For the listing below, output exactly the lines from the line with "Fixpoint find_str (p" up to and including the line with "(** [while (std::getline(ss, tok, delim))]: a", and no other lines.

--- RECORDS PROVIDED Enclosed Below ---

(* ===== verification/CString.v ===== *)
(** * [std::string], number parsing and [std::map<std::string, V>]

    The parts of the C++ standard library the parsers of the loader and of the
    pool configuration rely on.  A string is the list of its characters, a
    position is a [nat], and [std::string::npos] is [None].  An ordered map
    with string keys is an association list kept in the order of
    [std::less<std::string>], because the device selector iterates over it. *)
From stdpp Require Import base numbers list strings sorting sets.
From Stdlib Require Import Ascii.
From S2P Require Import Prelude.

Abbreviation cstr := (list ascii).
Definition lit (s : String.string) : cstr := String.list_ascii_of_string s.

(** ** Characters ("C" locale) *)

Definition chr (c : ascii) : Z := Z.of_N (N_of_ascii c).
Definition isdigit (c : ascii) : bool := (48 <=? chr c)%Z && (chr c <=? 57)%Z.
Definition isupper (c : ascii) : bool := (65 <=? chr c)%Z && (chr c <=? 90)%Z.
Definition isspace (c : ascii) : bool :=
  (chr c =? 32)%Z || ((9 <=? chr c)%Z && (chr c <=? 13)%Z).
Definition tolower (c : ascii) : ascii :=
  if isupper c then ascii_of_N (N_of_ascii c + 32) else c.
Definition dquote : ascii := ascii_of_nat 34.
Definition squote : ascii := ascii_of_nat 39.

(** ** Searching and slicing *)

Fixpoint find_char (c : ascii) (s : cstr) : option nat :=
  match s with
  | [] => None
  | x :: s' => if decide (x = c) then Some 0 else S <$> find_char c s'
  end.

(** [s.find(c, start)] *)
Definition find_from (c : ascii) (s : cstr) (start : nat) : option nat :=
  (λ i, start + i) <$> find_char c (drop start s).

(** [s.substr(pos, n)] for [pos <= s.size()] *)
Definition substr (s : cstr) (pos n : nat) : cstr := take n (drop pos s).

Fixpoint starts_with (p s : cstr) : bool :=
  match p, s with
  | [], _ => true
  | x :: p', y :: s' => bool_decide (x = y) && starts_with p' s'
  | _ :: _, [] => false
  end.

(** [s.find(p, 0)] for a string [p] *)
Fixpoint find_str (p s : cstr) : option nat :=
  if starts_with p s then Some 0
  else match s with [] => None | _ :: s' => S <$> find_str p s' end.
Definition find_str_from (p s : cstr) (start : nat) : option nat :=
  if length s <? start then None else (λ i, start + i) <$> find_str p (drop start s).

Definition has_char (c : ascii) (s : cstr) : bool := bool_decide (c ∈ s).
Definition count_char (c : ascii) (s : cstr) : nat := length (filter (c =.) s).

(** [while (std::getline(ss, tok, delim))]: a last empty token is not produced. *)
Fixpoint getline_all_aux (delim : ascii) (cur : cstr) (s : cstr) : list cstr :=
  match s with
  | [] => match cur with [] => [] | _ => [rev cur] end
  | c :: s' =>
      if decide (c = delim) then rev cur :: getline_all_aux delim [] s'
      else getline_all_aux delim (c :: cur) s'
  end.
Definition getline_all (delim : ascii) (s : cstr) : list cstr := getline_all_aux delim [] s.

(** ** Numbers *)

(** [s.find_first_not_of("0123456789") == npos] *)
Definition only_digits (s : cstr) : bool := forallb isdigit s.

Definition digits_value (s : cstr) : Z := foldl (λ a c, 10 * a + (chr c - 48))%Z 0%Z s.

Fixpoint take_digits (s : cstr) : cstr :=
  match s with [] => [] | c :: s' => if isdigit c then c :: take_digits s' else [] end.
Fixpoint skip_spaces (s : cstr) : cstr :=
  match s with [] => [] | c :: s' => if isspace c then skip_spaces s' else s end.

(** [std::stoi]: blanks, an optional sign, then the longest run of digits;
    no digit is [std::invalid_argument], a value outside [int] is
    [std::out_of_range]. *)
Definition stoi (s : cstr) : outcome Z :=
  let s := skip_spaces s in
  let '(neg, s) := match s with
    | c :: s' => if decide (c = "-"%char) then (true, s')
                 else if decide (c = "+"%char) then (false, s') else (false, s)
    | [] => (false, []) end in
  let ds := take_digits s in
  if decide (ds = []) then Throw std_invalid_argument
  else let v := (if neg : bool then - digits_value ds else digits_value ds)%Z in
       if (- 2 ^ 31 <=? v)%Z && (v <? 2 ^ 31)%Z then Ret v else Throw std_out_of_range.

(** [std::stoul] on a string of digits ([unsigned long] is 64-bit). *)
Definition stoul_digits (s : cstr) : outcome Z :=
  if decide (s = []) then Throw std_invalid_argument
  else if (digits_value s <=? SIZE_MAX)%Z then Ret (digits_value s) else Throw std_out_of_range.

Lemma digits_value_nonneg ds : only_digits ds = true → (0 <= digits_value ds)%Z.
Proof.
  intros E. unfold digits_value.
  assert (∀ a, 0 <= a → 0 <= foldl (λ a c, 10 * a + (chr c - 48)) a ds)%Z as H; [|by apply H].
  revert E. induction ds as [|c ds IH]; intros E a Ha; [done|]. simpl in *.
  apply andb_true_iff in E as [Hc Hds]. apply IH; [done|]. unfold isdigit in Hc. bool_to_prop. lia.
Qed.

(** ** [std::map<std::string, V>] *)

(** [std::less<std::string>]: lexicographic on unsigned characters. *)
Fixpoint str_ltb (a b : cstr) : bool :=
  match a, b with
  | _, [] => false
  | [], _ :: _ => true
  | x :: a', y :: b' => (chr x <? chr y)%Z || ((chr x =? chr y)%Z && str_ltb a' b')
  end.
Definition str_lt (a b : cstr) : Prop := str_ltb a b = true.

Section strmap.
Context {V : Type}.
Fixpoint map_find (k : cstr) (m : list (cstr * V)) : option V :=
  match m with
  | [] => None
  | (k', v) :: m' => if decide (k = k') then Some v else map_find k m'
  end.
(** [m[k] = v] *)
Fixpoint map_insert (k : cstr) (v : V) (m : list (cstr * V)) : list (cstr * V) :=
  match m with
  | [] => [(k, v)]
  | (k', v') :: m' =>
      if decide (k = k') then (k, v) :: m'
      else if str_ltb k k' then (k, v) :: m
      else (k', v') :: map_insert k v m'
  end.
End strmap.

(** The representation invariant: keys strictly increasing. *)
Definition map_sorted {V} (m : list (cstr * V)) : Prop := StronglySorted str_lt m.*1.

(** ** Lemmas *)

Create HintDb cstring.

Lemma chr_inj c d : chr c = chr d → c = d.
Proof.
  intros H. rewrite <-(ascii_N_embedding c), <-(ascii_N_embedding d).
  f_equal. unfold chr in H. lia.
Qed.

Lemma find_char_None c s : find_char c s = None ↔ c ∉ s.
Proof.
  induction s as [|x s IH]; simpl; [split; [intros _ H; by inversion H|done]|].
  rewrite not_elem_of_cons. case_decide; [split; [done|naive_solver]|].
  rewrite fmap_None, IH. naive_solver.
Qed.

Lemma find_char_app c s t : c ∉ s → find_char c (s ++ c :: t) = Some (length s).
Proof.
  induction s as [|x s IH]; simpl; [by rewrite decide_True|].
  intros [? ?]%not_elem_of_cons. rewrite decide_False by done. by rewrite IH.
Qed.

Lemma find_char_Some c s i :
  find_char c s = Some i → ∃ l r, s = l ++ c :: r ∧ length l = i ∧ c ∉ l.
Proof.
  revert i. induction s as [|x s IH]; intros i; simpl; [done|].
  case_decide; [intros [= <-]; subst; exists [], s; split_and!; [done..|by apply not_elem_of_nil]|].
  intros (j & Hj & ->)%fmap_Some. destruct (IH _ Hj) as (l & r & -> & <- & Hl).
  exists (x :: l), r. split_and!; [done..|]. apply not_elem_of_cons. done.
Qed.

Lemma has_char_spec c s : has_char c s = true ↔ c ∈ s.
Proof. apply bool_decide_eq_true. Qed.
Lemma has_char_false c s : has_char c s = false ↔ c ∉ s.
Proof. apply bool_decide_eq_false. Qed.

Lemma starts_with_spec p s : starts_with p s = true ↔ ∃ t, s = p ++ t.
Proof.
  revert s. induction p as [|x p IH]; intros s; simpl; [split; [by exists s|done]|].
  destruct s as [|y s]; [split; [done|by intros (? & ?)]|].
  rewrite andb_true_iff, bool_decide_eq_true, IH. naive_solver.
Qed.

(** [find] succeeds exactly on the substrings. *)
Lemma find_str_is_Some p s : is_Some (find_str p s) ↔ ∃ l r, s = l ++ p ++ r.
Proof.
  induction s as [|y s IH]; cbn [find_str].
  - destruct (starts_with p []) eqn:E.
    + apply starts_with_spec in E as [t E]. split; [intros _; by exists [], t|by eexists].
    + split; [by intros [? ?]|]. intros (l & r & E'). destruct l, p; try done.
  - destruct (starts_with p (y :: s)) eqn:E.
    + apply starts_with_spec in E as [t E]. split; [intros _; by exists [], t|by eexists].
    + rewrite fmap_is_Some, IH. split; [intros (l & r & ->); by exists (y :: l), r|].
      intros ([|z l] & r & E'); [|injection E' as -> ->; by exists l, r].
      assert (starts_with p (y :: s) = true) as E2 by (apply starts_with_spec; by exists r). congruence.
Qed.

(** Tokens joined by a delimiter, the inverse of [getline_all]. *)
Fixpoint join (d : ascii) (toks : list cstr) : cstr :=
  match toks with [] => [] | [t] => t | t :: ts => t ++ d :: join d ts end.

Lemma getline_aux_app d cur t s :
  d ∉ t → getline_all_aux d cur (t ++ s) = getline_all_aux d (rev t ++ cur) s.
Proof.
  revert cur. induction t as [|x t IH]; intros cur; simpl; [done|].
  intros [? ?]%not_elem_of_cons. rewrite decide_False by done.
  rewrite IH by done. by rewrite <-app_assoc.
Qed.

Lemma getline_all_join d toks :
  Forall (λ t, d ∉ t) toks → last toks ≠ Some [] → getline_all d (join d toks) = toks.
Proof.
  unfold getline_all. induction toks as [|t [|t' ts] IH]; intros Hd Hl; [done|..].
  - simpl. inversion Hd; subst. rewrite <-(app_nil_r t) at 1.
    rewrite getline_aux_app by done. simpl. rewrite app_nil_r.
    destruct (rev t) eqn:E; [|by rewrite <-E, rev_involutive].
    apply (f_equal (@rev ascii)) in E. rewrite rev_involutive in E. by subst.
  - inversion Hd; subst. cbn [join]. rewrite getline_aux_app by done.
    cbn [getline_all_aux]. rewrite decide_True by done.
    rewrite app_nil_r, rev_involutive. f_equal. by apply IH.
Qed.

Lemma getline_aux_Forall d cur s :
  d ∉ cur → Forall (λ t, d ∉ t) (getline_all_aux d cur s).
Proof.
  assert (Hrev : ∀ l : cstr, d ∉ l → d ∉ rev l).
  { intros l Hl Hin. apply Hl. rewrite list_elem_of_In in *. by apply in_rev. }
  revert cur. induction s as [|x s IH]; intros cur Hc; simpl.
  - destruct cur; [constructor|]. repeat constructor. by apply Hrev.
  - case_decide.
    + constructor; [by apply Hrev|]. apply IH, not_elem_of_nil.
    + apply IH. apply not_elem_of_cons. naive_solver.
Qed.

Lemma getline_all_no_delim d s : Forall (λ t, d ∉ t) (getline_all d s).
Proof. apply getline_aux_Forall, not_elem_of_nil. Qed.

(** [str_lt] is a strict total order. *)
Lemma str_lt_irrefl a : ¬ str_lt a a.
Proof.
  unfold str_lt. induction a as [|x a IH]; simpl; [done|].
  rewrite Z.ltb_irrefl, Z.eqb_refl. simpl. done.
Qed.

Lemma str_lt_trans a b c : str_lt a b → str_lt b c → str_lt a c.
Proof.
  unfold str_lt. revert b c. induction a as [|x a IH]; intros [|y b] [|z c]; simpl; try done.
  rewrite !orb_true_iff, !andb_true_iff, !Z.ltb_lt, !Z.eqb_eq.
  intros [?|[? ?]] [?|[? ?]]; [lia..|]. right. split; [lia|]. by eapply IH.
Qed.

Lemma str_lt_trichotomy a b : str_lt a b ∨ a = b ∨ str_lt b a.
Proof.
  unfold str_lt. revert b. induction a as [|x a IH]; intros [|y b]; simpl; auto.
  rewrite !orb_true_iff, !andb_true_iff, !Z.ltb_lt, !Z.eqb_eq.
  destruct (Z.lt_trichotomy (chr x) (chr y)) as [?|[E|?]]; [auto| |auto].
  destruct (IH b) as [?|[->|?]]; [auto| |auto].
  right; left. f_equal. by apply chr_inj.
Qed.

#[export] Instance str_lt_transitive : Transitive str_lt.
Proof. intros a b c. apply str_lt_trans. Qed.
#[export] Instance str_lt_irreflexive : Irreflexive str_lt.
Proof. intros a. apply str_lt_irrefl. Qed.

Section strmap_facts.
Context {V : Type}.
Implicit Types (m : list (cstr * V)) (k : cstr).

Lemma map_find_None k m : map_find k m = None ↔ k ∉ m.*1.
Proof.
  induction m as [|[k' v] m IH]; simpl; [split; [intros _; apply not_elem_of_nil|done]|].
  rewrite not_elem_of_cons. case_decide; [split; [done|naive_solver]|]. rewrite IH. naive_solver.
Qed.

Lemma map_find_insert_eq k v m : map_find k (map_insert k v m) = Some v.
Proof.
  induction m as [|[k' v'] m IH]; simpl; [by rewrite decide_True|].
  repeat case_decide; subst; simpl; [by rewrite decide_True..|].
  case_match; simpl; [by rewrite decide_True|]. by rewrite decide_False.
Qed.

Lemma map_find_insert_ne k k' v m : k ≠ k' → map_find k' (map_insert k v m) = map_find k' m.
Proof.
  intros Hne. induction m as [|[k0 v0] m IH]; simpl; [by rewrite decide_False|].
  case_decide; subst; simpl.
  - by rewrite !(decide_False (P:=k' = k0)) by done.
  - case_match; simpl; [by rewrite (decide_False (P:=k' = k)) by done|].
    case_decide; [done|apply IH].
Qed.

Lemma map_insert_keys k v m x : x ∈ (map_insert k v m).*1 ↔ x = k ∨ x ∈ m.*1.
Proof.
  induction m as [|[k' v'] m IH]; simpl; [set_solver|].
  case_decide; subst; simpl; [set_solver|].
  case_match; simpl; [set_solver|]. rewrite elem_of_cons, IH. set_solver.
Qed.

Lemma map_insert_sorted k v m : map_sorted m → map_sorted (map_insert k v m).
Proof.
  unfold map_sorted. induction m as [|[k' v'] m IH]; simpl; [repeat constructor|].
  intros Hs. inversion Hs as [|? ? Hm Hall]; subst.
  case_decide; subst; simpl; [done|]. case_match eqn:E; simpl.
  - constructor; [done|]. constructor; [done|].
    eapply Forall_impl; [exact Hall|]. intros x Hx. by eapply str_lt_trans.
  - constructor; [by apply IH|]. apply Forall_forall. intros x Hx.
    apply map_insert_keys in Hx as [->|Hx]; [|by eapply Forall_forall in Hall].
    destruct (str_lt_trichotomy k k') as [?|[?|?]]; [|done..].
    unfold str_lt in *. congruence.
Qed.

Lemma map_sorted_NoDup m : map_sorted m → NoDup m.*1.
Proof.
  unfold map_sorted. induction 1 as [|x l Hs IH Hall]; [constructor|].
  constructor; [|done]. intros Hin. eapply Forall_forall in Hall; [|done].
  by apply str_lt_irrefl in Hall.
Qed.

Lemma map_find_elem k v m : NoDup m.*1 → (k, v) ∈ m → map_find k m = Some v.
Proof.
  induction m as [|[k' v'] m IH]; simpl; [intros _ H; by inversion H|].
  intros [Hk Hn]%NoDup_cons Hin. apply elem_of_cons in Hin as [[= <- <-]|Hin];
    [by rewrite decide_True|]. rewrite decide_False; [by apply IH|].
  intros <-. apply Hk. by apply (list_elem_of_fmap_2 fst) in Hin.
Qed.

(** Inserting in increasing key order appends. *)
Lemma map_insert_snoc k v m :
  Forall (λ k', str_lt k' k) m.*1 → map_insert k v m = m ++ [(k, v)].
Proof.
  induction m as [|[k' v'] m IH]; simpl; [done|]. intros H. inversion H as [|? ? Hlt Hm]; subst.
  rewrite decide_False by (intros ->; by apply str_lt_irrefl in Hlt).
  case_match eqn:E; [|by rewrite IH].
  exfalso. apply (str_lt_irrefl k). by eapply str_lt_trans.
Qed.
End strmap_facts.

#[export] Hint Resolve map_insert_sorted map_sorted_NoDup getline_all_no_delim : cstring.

--- End of Enclosed RECORDS PROVIDED ---

EXERCISE RESPONSE:
Fixpoint find_str (p s : cstr) : option nat :=
  if starts_with p s then Some 0
  else match s with [] => None | _ :: s' => S <$> find_str p s' end.
Definition find_str_from (p s : cstr) (start : nat) : option nat :=
  if length s <? start then None else (λ i, start + i) <$> find_str p (drop start s).

Definition has_char (c : ascii) (s : cstr) : bool := bool_decide (c ∈ s).
Definition count_char (c : ascii) (s : cstr) : nat := length (filter (c =.) s).

(** [while (std::getline(ss, tok, delim))]: a last empty token is not produced. *)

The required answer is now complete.